KOMPAS/FRANSISKUS PATI HERIN
Di bawah terik matahari, warga mengantre untuk mendapatkan kupon pembelian beras murah dalam kegiatan operasi pasar yang digelar Perum Bulog di Kota Kupang, Nusa Tenggara Timur, pada Senin (13/3/2023).
Kendati demikian, banyak masyarakat tampaknya masih sulit melepas beras. Mereka terpaksa harus membelinya. ”Kita orangtua bisa makan ubi atau pisang, tetapi anak-anak tidak mau makan. Makanya, kami beli beras buat anak-anak saja,” tutur Yati (55), buruh serabutan di Kupang.
Yati menuturkan, semenjak harga beras naik, dalam satu hari ia hanya membeli 1 kilogram beras untuk makan lima anaknya. Pembagian makan pagi, siang, dan malam ia atur sehemat mungkin agar cukup. Idealnya, 1 kilogram beras cukup sekali makan untuk lima orang.
Keluarga Yati merupakan bagian dari 1,15 juta jiwa penduduk NTT yang hidup di bawah garis kemiskinan menurut hasil survei Badan Pusat Statistik periode September 2022. Persentase penduduk miskin di NTT 20,23 persen dari total penduduk. Garis kemiskinan di NTT dipatok Rp 490.909 per kapita per bulan.

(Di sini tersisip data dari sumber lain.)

(* ===== verification/OAuthFacts.v ===== *)
(** * What holds of the exchange, the tools and the sign-in codes

    Whatever requests come, in whatever order, and however the two statements
    of a redemption fall among them: a code is redeemed once, by the one that
    asked for it, for the key of its own token; what was revoked stays revoked;
    a tool runs for those its definition lets; and a sign-in code is guessed at
    five times at most and opens the door once. *)
From stdpp Require Import sorting relations.
From S2P Require Import Prelude PyFloat PyStr PyLib Json Tables Tokens OAuth TokensFacts.
Open Scope Z_scope.
#[local] Opaque u.

(** ** How an authorization code may change *)

(** What was asked for is for good; a key is only ever cleared, and a code that
    is used stays used and holds none. *)
Definition same_grant (c c' : OAuthAuthorizationCode) : Prop :=
  oc_code c' = oc_code c /\ oc_user c' = oc_user c /\ oc_token c' = oc_token c /\ oc_redirect c' = oc_redirect c
  /\ oc_challenge c' = oc_challenge c /\ oc_scope c' = oc_scope c /\ oc_created c' = oc_created c.
Definition settles (c c' : OAuthAuthorizationCode) : Prop :=
  same_grant c c' /\ (oc_raw_key c' = oc_raw_key c \/ oc_raw_key c' = [])
  /\ (is_Some (oc_used c) -> oc_used c' = oc_used c).

(** The key a code holds is that of its token, which is its user's; and a used
    one holds none. *)
Definition backed (user token : Z) (raw : pystr) (v : Vault) : Prop :=
  exists t, token_at token v = Some t /\ tk_type t = OAuthToken /\ tk_user t = user /\ tk_hashed t = hash_key raw.
Definition honest (v : Vault) (c : OAuthAuthorizationCode) : Prop :=
  (oc_raw_key c <> [] -> backed (oc_user c) (oc_token c) (oc_raw_key c) v) /\ (is_Some (oc_used c) -> oc_raw_key c = []).

Lemma settles_refl c : settles c c.
Proof. unfold settles, same_grant. split_and!; auto. Qed.
Lemma settles_trans c1 c2 c3 : settles c1 c2 -> settles c2 c3 -> settles c1 c3.
Proof.
  intros (E & K & U) (E' & K' & U'). split_and!.
  - unfold same_grant in *. destruct_and!. split_and!; congruence.
  - destruct K as [K|K], K' as [K'|K']; [left|right|right|right]; congruence.
  - intros Us. rewrite U'; [auto|]. by rewrite U.
Qed.

(** The state kept between the requests. *)
Definition kept (v : Vault) : Prop :=
  sound v /\ fresh (codes v) /\ forall pk c, rows (codes v) !! pk = Some c -> honest v c.
(** A step: tokens as they may change, and so the codes there were. *)
Record steps (v v' : Vault) : Prop := {
  st_advances : advances v v';
  st_kept : kept v -> kept v';
  st_code pk c : kept v -> rows (codes v) !! pk = Some c -> exists c', rows (codes v') !! pk = Some c' /\ settles c c';
}.

Lemma backed_advances user token raw v v' : advances v v' -> sound v -> backed user token raw v -> backed user token raw v'.
Proof.
  intros A S (t & E & T & U & K). destruct (adv_token _ _ A _ _ S E) as (t' & E' & V1 & V2 & _ & _ & V5 & _).
  exists t'. destruct V5 as [_ V5]; [right; congruence|]. split_and!; congruence.
Qed.
Lemma honest_advances v v' c : advances v v' -> sound v -> honest v c -> honest v' c.
Proof. intros A S [B U]. split; [|done]. intros N. by apply (backed_advances _ _ _ v), B. Qed.

(** Every call that leaves the codes alone is a step. *)
Lemma quiet_steps v v' : quiet v v' -> steps v v'.
Proof.
  intros [A C]. split; [done| |].
  - intros (S & F & Hc). split; [by apply (adv_sound _ _ A)|]. rewrite C. split; [done|].
    intros pk c E. by apply (honest_advances v), (Hc pk).
  - intros pk c _ E. rewrite C. exists c. split; [done|apply settles_refl].
Qed.
#[export] Hint Resolve quiet_steps settles_refl : vault.

#[global] Instance steps_preorder : PreOrder steps.
Proof.
  split; [intros v; by apply quiet_steps|]. intros v1 v2 v3 [A1 K1 C1] [A2 K2 C2]. split; [by transitivity v2|auto|].
  intros pk c K E. destruct (C1 pk c K E) as (c2 & E2 & S2). destruct (C2 pk c2 (K1 K) E2) as (c3 & E3 & S3).
  exists c3. eauto using settles_trans.
Qed.
Lemma steps_refl v : steps v v.
Proof. reflexivity. Qed.

(** A change of every code, each as it may change. *)
Lemma steps_codes (f : Z -> OAuthAuthorizationCode -> OAuthAuthorizationCode) v v' :
  advances v v' -> (forall pk, rows (codes v') !! pk = f pk <$> rows (codes v) !! pk) -> next_pk (codes v') = next_pk (codes v) ->
  (forall pk c, rows (codes v) !! pk = Some c -> settles c (f pk c)) ->
  (forall pk c, rows (codes v) !! pk = Some c -> honest v' c -> honest v' (f pk c)) -> steps v v'.
Proof.
  intros A R N Hs Hh. split; [done| |].
  - intros (S & F & Hc). split_and!; [by apply (adv_sound _ _ A)| |].
    + intros pk c. rewrite R, N. intros (c0 & E & _)%fmap_Some. by apply (F pk c0).
    + intros pk c. rewrite R. intros (c0 & E & ->)%fmap_Some. apply (Hh pk c0 E).
      by apply (honest_advances v), (Hc pk).
  - intros pk c _ E. exists (f pk c). rewrite R, E. split; [done|]. by apply Hs.
Qed.

Section Facts.
Context `{AuthLib} (settings : AuthSettings).

Lemma expire_advances now v : advances v (expire_unredeemed_codes settings now v).
Proof.
  unfold expire_unredeemed_codes. set (ids := _ <$> where_ _ _).
  apply (advances_rows (fun pk t => if bool_decide (pk ∈ ids) && bool_decide (tk_type t = OAuthToken) && tk_active t
                                    then revoke_token now t else t)); [|done|].
  - intros pk. unfold token_at. cbn. rewrite map_lookup_imap. by destruct (rows (tokens v) !! pk).
  - intros pk t _. case_match; auto with vault.
Qed.
Lemma cleared_settles c : settles c (c <| oc_raw_key := [] |>).
Proof. unfold settles, same_grant. split_and!; auto. Qed.
Lemma cleared_honest v c : honest v (c <| oc_raw_key := [] |>).
Proof. by split. Qed.
Lemma expire_steps now v : steps v (expire_unredeemed_codes settings now v).
Proof.
  apply (steps_codes (fun _ c => if stale settings now c then c <| oc_raw_key := [] |> else c)); [apply expire_advances| |done| |].
  - intros pk. apply lookup_fmap.
  - intros pk c _. case_match; auto using cleared_settles, settles_refl.
  - intros pk c _. case_match; auto using cleared_honest.
Qed.
(** ** The receiver *)

(** The supervisor, the machine and the devices it last found. *)
Record Receiver := { rv_radio : Radio; rv_os : OS; rv_devices : option (list Device) }.
#[export] Instance eta_receiver : Eta Receiver := fun r => Build_Receiver (rv_radio r) (rv_os r) (rv_devices r).

Definition playing (r : Receiver) : bool := su_running (status (rv_radio r)).

(** What a look at the devices meets: whether [ps] answers for the pidfile, and
    what an rtl_test would print, [None] where it is not installed or fails. *)
Record Probe := { pb_ps : bool; pb_text : option pystr }.

(** [list_devices] *)
Definition list_devices (refresh : bool) (probe : Probe) (r : Receiver) : list Device * Receiver :=
  match rv_devices r, refresh with
  | Some devices, false => (devices, r)
  | known, _ =>
      if playing r || foreign_rtl_fm (pb_ps probe) (rv_radio r) (rv_os r) then (default [] known, r)
      else
        match pb_text probe with
        | None => ([], r)
        | Some text =>
            match parse_devices text with
            | [] => ([], r)
            | devices => (devices, r <| rv_devices := Some devices |>)
            end
        end
  end.

(** A call of the supervisor: its [RadioError] is a 409. *)
Definition radio_call {A} (message : RadioErr -> pystr) (x : result RadioErr A * (Radio * OS)) (r : Receiver) :
    result Failure A * Receiver :=
  (match x.1 with Ok a => Ok a | Err e => Err (ApiError (message e) 409) end,
   r <| rv_radio := x.2.1 |> <| rv_os := x.2.2 |>).

(** [int(data.get(key) or 0)] *)
Definition int_or_0 (key : pystr) (o : jobj) : result Failure Z :=
  let j := jget_null key o in if jtruthy j then unguarded (jint j) else Ok 0.

(** The devices, the status, and what a seek found. *)
Definition RadioAnswer : Type := list Device * Status * option (float * list (float * float)).

Section Radio.
Context (repr : json -> pystr) (message : RadioErr -> pystr).

(** [str(data.get(key) or "")] *)
Definition text_or_empty (key : pystr) (o : jobj) : pystr :=
  let j := jget_null key o in if jtruthy j then jstr repr j else [].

Zadrak Mengge dari Yayasan Penguatan Lingkar Belajar Komunitas Lokal (Pikul) memaparkan, NTT kaya akan pangan selain beras. Berdasarkan pemetaan di empat pulau, yakni Lembata, Rote, Sabun, dan sebagian Timor, didapat setidaknya 36 jenis pangan lokal. Ini belum termasuk Pulau Sumba, Flores, Kepulauan Alor, dan sejumlah pulau kecil lainnya.

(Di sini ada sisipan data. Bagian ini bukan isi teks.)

Lemma mark_qrz_change user sessions now pk g :
  own_keys user [pk] (lg_rows g) -> log_change user sessions g (g <| lg_rows := mark_qrz now pk (lg_rows g) |>).
Proof.
  intros Ho. apply (mark_change user sessions (fun e => e <| en_qrz_sent := Some now |>) [pk]); [done|].
  intros e He E%Z.eqb_eq. apply Ho; [done|]. rewrite E. apply list_elem_of_here.
Qed.

Lemma export_loop_change user sessions (post : list (pystr * pystr) -> X -> result pystr pystr * X) un now key todo n m g x :
  own_keys user (en_pk <$> todo) (lg_rows g) ->
  let '(_, _, _, db, _) := export_loop post un now key todo n m (lg_rows g) x in
  log_change user sessions g (g <| lg_rows := db |>) /\ zlen db = zlen (lg_rows g).
Proof.
  revert n m g x. induction todo as [|q todo IH]; intros n m g x Ho; cbn [export_loop].
  { split; [|done]. destruct g. apply lc_refl. }
  destruct (insert_record _ _ _ _ _) as [[o|e] x']; [|split; [|done]; destruct g; apply lc_refl].
  destruct (match o with Inserted => _ | Duplicate => _ end) as [n' m'].
  assert (H1 : log_change user sessions g (g <| lg_rows := mark_qrz now (en_pk q) (lg_rows g) |>)).
  { apply mark_qrz_change. intros e He Hin. apply Ho; [done|]. rewrite list_elem_of_singleton in Hin. rewrite Hin.
    apply list_elem_of_here. }
  specialize (IH n' m' (g <| lg_rows := mark_qrz now (en_pk q) (lg_rows g) |>) x'). cbn [lg_rows] in IH.
  destruct (export_loop _ _ _ _ _ _ _ _ _) as [[[[? ?] ?] db] ?]. destruct IH as [IH1 IH2].
  - intros e (e0 & -> & He0)%list_elem_of_fmap Hin.
    assert (E : en_pk (if en_pk e0 =? en_pk q then e0 <| en_qrz_sent := Some now |> else e0) = en_pk e0
      /\ owner (if en_pk e0 =? en_pk q then e0 <| en_qrz_sent := Some now |> else e0) = owner e0)
      by (by destruct (en_pk e0 =? en_pk q)).
    destruct E as [E1 E2]. rewrite E1 in Hin. rewrite E2. apply Ho; [done|]. by apply list_elem_of_further.
  - split; [by eapply lc_trans|]. rewrite IH2. cbn. unfold mark_qrz. apply zlen_fmap.
Qed.
(** * Booking lifecycle of the rental server

    A shallow embedding of the booking, availability and review handlers of
    [routes/guest.js] and [routes/host.js], with the tables they touch
    ([schema.prisma]: Property, Booking, Review) kept as lists of rows.

    Conventions of the embedding:
    - a [DateTime] is its time value, an integer number of milliseconds ([Z]);
      [new Date(str)] of a request is a [Js.Date], which may be Invalid Date;
    - a [Decimal] and every JavaScript number that is not an integer by
      construction is a rational ([Q]), with exact arithmetic;
    - numeric request fields are JSON numbers; identifiers and guest counts
      are integers, on which [parseInt] is the identity;
    - a handler is a computation that either sends a response early or goes
      on ([Handler]); the store is threaded explicitly, and the clock
      ([new Date()]) is an argument of the handlers that read it. *)

From Stdlib Require Import ZArith QArith Qround List String Bool Lia.
Import ListNotations.
Local Open Scope Z_scope.

(** ** JavaScript values used by the handlers *)

Module Js.

(** The result of [new Date(str)]. *)
Inductive Date : Type :=
| ValidDate (ms : Z)
| InvalidDate.

(** The number a [Date] is compared as; [None] stands for NaN. *)
Definition valueOf (d : Date) : option Z :=
  match d with
  | ValidDate ms => Some ms
  | InvalidDate => None
  end.

(** [a < b], [a > b], [a >= b] on numbers: false as soon as one is NaN. *)
Definition lt (a b : option Z) : bool :=
  match a, b with
  | Some x, Some y => x <? y
  | _, _ => false
  end.

Definition gt (a b : option Z) : bool := lt b a.

Definition ge (a b : option Z) : bool :=
  match a, b with
  | Some x, Some y => y <=? x
  | _, _ => false
  end.

(** [!x] for a numeric field: absent, or the number 0. *)
Definition falsy (x : option Z) : bool :=
  match x with
  | Some 0 => true
  | Some _ => false
  | None => true
  end.

Definition falsyQ (x : option Q) : bool :=
  match x with
  | Some q => Qeq_bool q 0
  | None => true
  end.

(** [a < b] on rationals. *)
Definition Qltb (a b : Q) : bool := negb (Qle_bool b a).

(** [parseInt(x)] of a number: the digits before the decimal point, that
    is truncation towards zero (for magnitudes printed without an
    exponent, the only ones a handler passes). *)
Definition parseInt (q : Q) : Z := Z.quot (Qnum q) (Zpos (Qden q)).

(** [Math.abs] and [Math.ceil]. *)
Definition abs (z : Z) : Z := Z.abs z.
Definition ceil (q : Q) : Z := Qceiling q.

End Js.

(** ** The schema *)

Inductive UserRole : Type := ADMIN | HOST | GUEST.

Definition UserRole_eqb (a b : UserRole) : bool :=
  match a, b with
  | ADMIN, ADMIN | HOST, HOST | GUEST, GUEST => true
  | _, _ => false
  end.

Inductive RentalPeriod : Type := DAY | MONTH | YEAR.

(** [req.user]: the authenticated user of the session. *)
Module User.
Record t : Type := mk { id : Z; role : UserRole }.
End User.
(** * membarrier-rs, Apple backend: [src/apple/barrier.c]

    A shallow embedding of the heavy process-wide memory barrier that
    [barrier.c] synthesises on Darwin from Mach kernel calls, and the
    properties of its two entry points, [is_supported] and
    [flush_process_write_buffers].

    The C code is a single linear pass over kernel calls with early
    returns.  It is embedded as a computation in a state monad over a
    [World] (the log of kernel calls made so far, and the Mach resources
    the task currently holds), with a second outcome for the C [return]
    statement.  The Mach kernel is outside the repository: it is a
    parameter, an arbitrary function from the call history to the answer
    of the next call.  What a granted request does to the thread it names
    (the interrupt, the fence) happens in the kernel and on the CPU and
    is not part of the program. *)

From stdpp Require Import base decidable numbers list gmultiset.

Local Open Scope Z_scope.

(** ** The Mach interface used by [barrier.c] *)

Module Mach.

(** [kern_return_t] is a C [int]; <mach/kern_return.h> defines
    [KERN_SUCCESS] as 0 and every error as a non-zero code. *)
Abbreviation kern_return_t := Z (only parsing).
Definition KERN_SUCCESS : kern_return_t := 0.

(** Port names ([mach_port_t], hence [thread_act_t]) are 32-bit unsigned
    integers; addresses are [vm_address_t]. *)
Abbreviation mach_port_t := Z (only parsing).
Abbreviation thread_act_t := mach_port_t (only parsing).
Abbreviation vm_address_t := Z (only parsing).
Definition sizeof_thread_act_t : Z := 4.

(** The two thread-state flavors named in the fallback branch, with the
    [_COUNT] constant that goes with each. *)
Inductive thread_state_flavor_t := x86_THREAD_STATE64 | ARM_THREAD_STATE64.
Inductive thread_state_count_t :=
  x86_THREAD_STATE64_COUNT | ARM_THREAD_STATE64_COUNT.

(** The kernel calls of [barrier.c], with the arguments passed in. *)
Inductive Syscall :=
| task_threads (task : mach_port_t)
| thread_get_register_pointer_values (thread : thread_act_t) (registers : Z)
| thread_get_state (thread : thread_act_t)
    (flavor : thread_state_flavor_t) (count : thread_state_count_t)
| mach_port_deallocate (task : mach_port_t) (name : mach_port_t)
| vm_deallocate (task : mach_port_t) (address : vm_address_t) (size : Z).

(** One entry of the call log: the call and the status it returned. *)
Record Event := Ev { call : Syscall; result : kern_return_t }.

Jenis pangan selain beras dimaksud seperti jagung, pisang, umbi-umbian, sorgum, dan kacang. Setiap jenis pangan itu memiliki turunannya dan sudah dibudidayakan secara turun temurun. ”Sebelum beras masuk secara masif di zaman Orde Baru, masyarakat di NTT sudah punya pangan sendiri. Seiring waktu, beras menciptakan ketergantungan,” ujarnya.

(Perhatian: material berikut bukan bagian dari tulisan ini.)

(** * Vedic astrology service: validation and Atmakarak derivation

    A shallow embedding of the TypeScript sources of the repository.
    The service and the route each exist in two revisions:

    - the service with input validation and per-planet filtering
      (validateAstrologyInput, calculateAtmakarak,
      getVedicAstrologyData; part_000)              -> [Module Vedic]
    - the service without them (calculateAtmakarak reading a missing
      degree as 0, getVedicAstrologyData; part_001) -> [Module VedicLegacy]
    - the route with request validation and error classification
      (validateInput, POST /astrology-data; part_002) -> [Module Server]
    - the plain route ([src/server.ts])             -> [Module ServerSimple]

    Modelling conventions.

    - A JavaScript number is [NaN], an infinity, or a finite rational
      ([Q]).  Every finite double is a rational and the comparisons
      [<], [>], [<=], [>=] of doubles agree with those of the rationals
      they denote, so every statement below that is quantified over
      all [number]s covers all doubles.  Negative zero is identified
      with zero (no operation used by the sources tells them apart).
    - A JavaScript value is plain data: undefined, null, booleans,
      numbers, strings, arrays, and objects whose properties are data
      properties ([gmap string value]).  This is what the chart
      library returns and what [express.json] produces.  Functions,
      accessor properties and proxies are outside the model.
    - Exceptions are explicit: [exc A] is either a thrown value or a
      result; [try]/[catch] is a match on it.
    - Console output is diagnostic only and its text is not modelled.
      What is modelled is the conversion to a string of the values a
      log line interpolates: it throws on an object that hides
      [Object.prototype.toString] behind a property of its own. *)

From Stdlib Require Import QArith Lqa ZArith Lia Ascii List.
From stdpp Require Import gmap strings list.

Set Warnings "-register-all".

(** ** JavaScript values and the builtins the sources use *)

Module JS.

Inductive number :=
| NaN
| Infinity (negative : bool)
| Finite (q : Q).

Inductive value :=
| VUndefined
| VNull
| VBool (b : bool)
| VNum (n : number)
| VStr (s : string)
| VObj (props : gmap string value)
| VArr (elems : list value).

(** Thrown values: an [Error] object (with its message) or anything
    else ([error instanceof Error] is false for the latter). *)
Inductive thrown :=
| JsError (message : string)
| NonError.

Definition exc (A : Type) : Type := (thrown + A)%type.

#[global] Instance exc_ret : MRet exc := fun _ x => inr x.
#[global] Instance exc_bind : MBind exc := fun _ _ f m =>
  match m with
  | inl e => inl e
  | inr x => f x
  end.
(** The answers of the clients.  A [res] answer is the value returned or
    the exception raised by the client. *)
Record env : Type := Env {
  jira_base_url : string;
  github_default_branch : string;
  (** [datetime.now().isoformat()] at the n-th reading of the clock *)
  timestamp : nat -> string;
  (** [int(time.time())] *)
  unix_time : Z;
  (** [self._text(self._chat(prompt))] for the prompt built around the
      formatted conversation *)
  chat_report : string -> res string;
  (** the same for the prompt built from a report and a code context *)
  chat_fix : bug_report -> string -> res string;
  (** [json.loads], read as a report or as a fix; [None] is its
      [JSONDecodeError] *)
  json_loads_report : string -> option bug_report;
  json_loads_fix : string -> option fix_proposal;
  jira_search_issues : string -> res (list similar_issue);
  jira_create_issue : bug_report -> res string;
  jira_post_comment : string -> string -> res unit;
  github_relevant_files : list string -> list repo_file;
  github_context : components -> res string;
  github_get_branch : string -> res string;
  github_create_git_ref : string -> string -> res unit;
  github_apply_code_changes : string -> list file_change -> bool;
  github_create_pull : string -> string -> bug_report -> fix_proposal -> res string
}.

(** The mutable state of a run: the table [self.active_workflows], the
    number of clock readings, and the requests made so far. *)
Record world : Type := World {
  active_workflows : gmap string workflow;
  clock_reads : nat;
  calls : list call
}.

(** ** A state and exception monad

    A raised exception keeps the state reached when it was raised: Python
    does not undo mutations. *)

Definition M (A : Type) : Type := world -> res A * world.

Definition ret {A : Type} (a : A) : M A := fun w => (Ok a, w).

Definition raise {A : Type} (e : exn) : M A := fun w => (Raise e, w).

Definition bind {A B : Type} (m : M A) (k : A -> M B) : M B :=
  fun w =>
    match m w with
    | (Ok a, w') => k a w'
    | (Raise e, w') => (Raise e, w')
    end.

Notation "'let*' x ':=' m 'in' k" := (bind m (fun x => k))
  (at level 10, x name, m at level 100, k at level 200).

KOMPAS/FRANSISKUS PATI HERIN
Zadrak Mengge dari Yayasan Penguatan Lingkar Belajar Komunitas Lokal (Pikul) menunjukkan alat peraga bernama Pelangi Meja pada Selasa (21/3/2023).
Diversifikasi pangan
Menurut dia, butuh upaya bersama untuk lepas dari ketergantungan tersebut. Kebiasaan mengonsumsi beras menjadi faktor yang paling sulit ditinggalkan. Mereka yang beralih dari beras pun karena faktor penyakit, bukan karena kesadaran. Penderita penyakit gula biasanya menghindari beras.
Sebelum beras masuk secara masif di zaman Orde Baru, masyarakat di NTT sudah punya pangan sendiri. Seiring waktu, beras menciptakan ketergantungan.
Faktor lainnya adalah persepsi. Banyak orang menganggap beras adalah makanan kelas satu. ”Kalau ke kampung-kampung, masyarakat malu menghidangkan ubi atau pisang untuk tamu. Mereka akan berusaha membeli beras. Mereka menganggap makanan lokal mereka adalah makanan kelas dua,” ucapnya.
Selain itu, faktor berikutnya adalah minimnya keberpihakan pemerintah pada pengembangan pangan lokal. Pemerintah selama ini hanya fokus pada padi, jagung, dan kedelai. Fokus kebijakan itu otomatis berimplikasi pada pengolahan lahan hingga pasar yang tidak berpihak pada pangan selain padi, jagung, dan kedelai.
Kendati demikian, Ete Umbu Tara yang juga dari Pikul menambahkan, upaya membangkitkan kembali kejayaan pangan lokal bukan mustahil dilakukan. Pikul pernah menggelar festival pangan lokal di pedalaman Pulau Timor.
Kini, masyarakat desa menggelar sendiri festival tersebut setiap tahun. Festival yang melibatkan generasi muda itu mengubah kebiasaan dan persepsi positif terhadap pangan lokal.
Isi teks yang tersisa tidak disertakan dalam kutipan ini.